Stuart - We did a research paper recently. We were using Google searches and a year ago, we found millions of credit card details, full credit card details on the internet, as clear as you could see them. So we decided we'd run it again a year later just to see the state of the market and we were looking for personal details this time, how many organisations were leaking personal details of potential clients, and we have found some absolutely horrendous stuff there. One of the companies, we actually phoned them up and so, we've been doing this scan off the internet and it's just a simple Google search, and we're literally looking at a copy of someone's passport and his bank statement from 2011 and it was on a webserver, fully available, off the internet.
Chris - Now, what have you found in your quick scrutiny of our server? Are we leakier than the Titanic?

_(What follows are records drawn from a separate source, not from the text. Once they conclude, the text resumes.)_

(** After a merge every merged setting has a value; the connect timeout is the
    location's own, else that of the enclosing block, else the default; and "off" excludes every other
    condition for trying the next upstream. *)
Theorem merge_loc_conf_spec pagesize prev conf :
  let m := merge_loc_conf pagesize prev conf in
  (forall v, connect_timeout conf = Some v -> connect_timeout m = Some v) /\
  (connect_timeout conf = None -> forall v, connect_timeout prev = Some v -> connect_timeout m = Some v) /\
  (connect_timeout conf = None -> connect_timeout prev = None -> connect_timeout m = Some 60000) /\
  is_Some (local m) /\ is_Some (send_timeout m) /\ is_Some (read_timeout m) /\ is_Some (buffer_size m) /\
  next_upstream m <> 0 /\
  (Z.land (next_upstream m) NGX_HTTP_UPSTREAM_FT_OFF <> 0 ->
   next_upstream m = Z.lor NGX_CONF_BITMASK_SET NGX_HTTP_UPSTREAM_FT_OFF).
Proof.
  assert (forall c p d, is_Some d -> is_Some (merge_value c p d)) as Hm
    by (intros [] [] ? ?; simpl; eauto).
  unfold merge_loc_conf. cbn [local connect_timeout send_timeout read_timeout buffer_size next_upstream].
  set (mask := merge_bitmask _ _ _).
  assert (mask <> 0) as Hmask.
  { subst mask. unfold merge_bitmask. destruct (Z.eqb_spec (next_upstream conf) 0); [|done].
    by destruct (Z.eqb_spec (next_upstream prev) 0). }
  split_and!; try (apply Hm; eauto).
  - by intros v ->.
  - by intros -> v ->.
  - by intros -> ->.
  - by destruct (Z.land mask NGX_HTTP_UPSTREAM_FT_OFF =? 0).
  - destruct (Z.eqb_spec (Z.land mask NGX_HTTP_UPSTREAM_FT_OFF) 0) as [E|E]; [|done].
    intros HE. by destruct HE.
Qed.

(** ** Witnesses *)

Definition sample_http : http_request :=
  mkHttp NGX_HTTP_POST (Some [49; 50]) true (Some [47; 97]) (Some (Some [104])) None None
    [[1; 2; 3; 4; 5; 6; 7; 8; 9; 10; 11; 12]].

Lemma sample_http_ok : http_ok sample_http.
Proof. split; vm_compute; split || idtac; done. Qed.


Definition sample_chunks : list (list Z) := [[9; 12]; [8; 162; 47]; [97; 161; 104; 192; 192]].

Lemma http_request_reaches_worker_witness :
  (receive (fun _ => true) 65544 4 Request_new sample_chunks).2 = VEnqueue.
Proof.
  pose proof (http_request_reaches_worker (fun _ => true) 65544 4 sample_http (replicate 60 0)
    (replicate 9 0) [[9; 12; 8; 162; 47; 97; 161; 104; 192; 192]; [1; 2; 3; 4; 5; 6; 7; 8; 9; 10; 11; 12]]
    Request_new sample_chunks sample_http_ok eq_refl eq_refl) as H.
  destruct (receive _ _ _ _ _) as [rq v]. apply H.
  - vm_compute. reflexivity.
  - vm_compute. discriminate.
  - lia.
  - split; [vm_compute; lia|]. split_and!; reflexivity.
  - vm_compute. split_and!; done.
  - exists [1; 2; 3; 4; 5; 6; 7; 8; 9; 10; 11; 12]. reflexivity.
  - vm_compute. discriminate.
Defined.

Definition sample_answer : answer := mkAnswer 3 1 (Some (Some [99])) (Some (Some [116; 120])).
Definition sample_upstream (bs : list Z) : upstream := mkUpstream bs 0 0 false 0 [] None 0 false.

Lemma sample_answer_ok : answer_ok sample_answer.
Proof. split; simpl; lia. Qed.


(** An answer whose header is 131 bytes long, so that its length takes two bytes. *)
Definition long_answer : answer := mkAnswer 3 1 None (Some (Some (replicate 125 65))).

Stuart - Well, you'll be glad to know, you're not bad at all actually. One that you have got is something called SNMP. What SNMP basically is, it's an announcement of who you are on the internet. So, what this is actually telling me at the moment, so I can tell you the version of your operating system, I can say what your network card is, I can even tell you the maker of your computers or servers that this is sat on. I can tell you every process that's currently running off your server.
What else have I got in here... one of the web pages you've got on there has actually got an email address which I can also use as a contact by potentially phoning you up and say, "Hi, my name is..." and I can get back into your business from there. The trick is, how you now use it because obviously, I know a lot of information about Naked Scientists servers and its infrastructure. The trick is, what you now do with that information. That's where it stumps your - what I would say, the 90%, the people out there who are just playing with being a hacker. The more serious guys will know what to do with this information, that's where we would - if we're taking this scan onwards, we would then use that as a potential target for someone to gain access.